▶ **Activity**
Copy each line of the records below that has "plan" in it.

(Given data)

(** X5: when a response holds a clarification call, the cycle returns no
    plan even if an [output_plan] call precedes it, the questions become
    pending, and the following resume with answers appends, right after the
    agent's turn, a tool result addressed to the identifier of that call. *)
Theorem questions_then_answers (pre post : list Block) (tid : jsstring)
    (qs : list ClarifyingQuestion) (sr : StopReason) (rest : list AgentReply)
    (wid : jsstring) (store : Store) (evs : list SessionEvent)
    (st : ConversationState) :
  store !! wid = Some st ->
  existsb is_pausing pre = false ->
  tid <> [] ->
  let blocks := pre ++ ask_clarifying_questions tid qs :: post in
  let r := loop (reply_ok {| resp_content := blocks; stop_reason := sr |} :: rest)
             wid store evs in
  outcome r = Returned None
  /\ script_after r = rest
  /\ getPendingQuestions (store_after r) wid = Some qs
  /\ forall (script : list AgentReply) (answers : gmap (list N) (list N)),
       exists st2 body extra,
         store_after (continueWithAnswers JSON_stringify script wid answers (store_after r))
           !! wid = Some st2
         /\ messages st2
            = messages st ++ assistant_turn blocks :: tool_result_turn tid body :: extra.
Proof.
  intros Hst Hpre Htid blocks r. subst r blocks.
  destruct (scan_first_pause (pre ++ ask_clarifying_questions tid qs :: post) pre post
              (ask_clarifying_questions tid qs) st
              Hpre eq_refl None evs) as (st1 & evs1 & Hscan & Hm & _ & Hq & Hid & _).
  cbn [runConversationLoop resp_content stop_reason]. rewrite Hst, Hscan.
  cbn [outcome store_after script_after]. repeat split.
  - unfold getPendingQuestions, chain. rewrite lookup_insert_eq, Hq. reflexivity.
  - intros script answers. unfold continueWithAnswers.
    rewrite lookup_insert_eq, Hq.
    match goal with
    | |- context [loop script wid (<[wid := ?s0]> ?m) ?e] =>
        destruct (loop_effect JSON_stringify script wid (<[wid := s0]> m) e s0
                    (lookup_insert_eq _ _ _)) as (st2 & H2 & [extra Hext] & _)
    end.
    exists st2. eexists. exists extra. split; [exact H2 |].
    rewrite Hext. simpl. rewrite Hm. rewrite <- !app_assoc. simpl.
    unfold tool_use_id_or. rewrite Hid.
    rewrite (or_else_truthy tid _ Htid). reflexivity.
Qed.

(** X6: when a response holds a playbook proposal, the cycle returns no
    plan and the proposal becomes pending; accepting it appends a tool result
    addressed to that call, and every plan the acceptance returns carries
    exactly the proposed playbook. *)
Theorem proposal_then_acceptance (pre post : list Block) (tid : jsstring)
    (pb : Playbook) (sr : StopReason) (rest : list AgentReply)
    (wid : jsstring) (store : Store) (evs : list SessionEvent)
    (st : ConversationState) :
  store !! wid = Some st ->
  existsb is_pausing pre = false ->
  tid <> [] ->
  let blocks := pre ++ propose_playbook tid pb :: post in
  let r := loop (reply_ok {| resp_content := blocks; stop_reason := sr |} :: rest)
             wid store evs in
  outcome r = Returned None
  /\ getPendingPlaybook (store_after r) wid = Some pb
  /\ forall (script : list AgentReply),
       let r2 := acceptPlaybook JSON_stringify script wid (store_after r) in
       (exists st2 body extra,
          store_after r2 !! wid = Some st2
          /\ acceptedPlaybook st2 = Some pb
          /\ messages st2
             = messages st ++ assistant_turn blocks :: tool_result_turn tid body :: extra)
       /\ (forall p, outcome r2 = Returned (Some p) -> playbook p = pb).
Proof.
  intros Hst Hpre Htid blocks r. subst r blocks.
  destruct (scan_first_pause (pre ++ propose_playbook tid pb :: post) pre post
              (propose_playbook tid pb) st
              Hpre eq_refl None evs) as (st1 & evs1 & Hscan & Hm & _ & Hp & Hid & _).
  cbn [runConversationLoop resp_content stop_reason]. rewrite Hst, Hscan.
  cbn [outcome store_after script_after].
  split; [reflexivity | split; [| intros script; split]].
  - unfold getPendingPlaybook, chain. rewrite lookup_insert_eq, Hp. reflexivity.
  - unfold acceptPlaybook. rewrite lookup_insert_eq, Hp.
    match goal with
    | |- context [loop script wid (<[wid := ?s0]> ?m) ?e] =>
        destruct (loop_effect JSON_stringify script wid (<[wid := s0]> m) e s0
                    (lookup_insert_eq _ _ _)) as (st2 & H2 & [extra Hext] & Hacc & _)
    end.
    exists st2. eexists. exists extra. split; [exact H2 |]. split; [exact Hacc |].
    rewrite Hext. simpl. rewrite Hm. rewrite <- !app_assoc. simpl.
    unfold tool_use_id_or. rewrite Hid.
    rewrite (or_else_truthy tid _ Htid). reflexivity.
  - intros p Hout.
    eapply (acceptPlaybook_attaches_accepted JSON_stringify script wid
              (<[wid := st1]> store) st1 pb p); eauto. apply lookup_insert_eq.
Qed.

(End Given data)

▶ **Answer to the problem**
    plan even if an [output_plan] call precedes it, the questions become
    plan and the proposal becomes pending; accepting it appends a tool result
    addressed to that call, and every plan the acceptance returns carries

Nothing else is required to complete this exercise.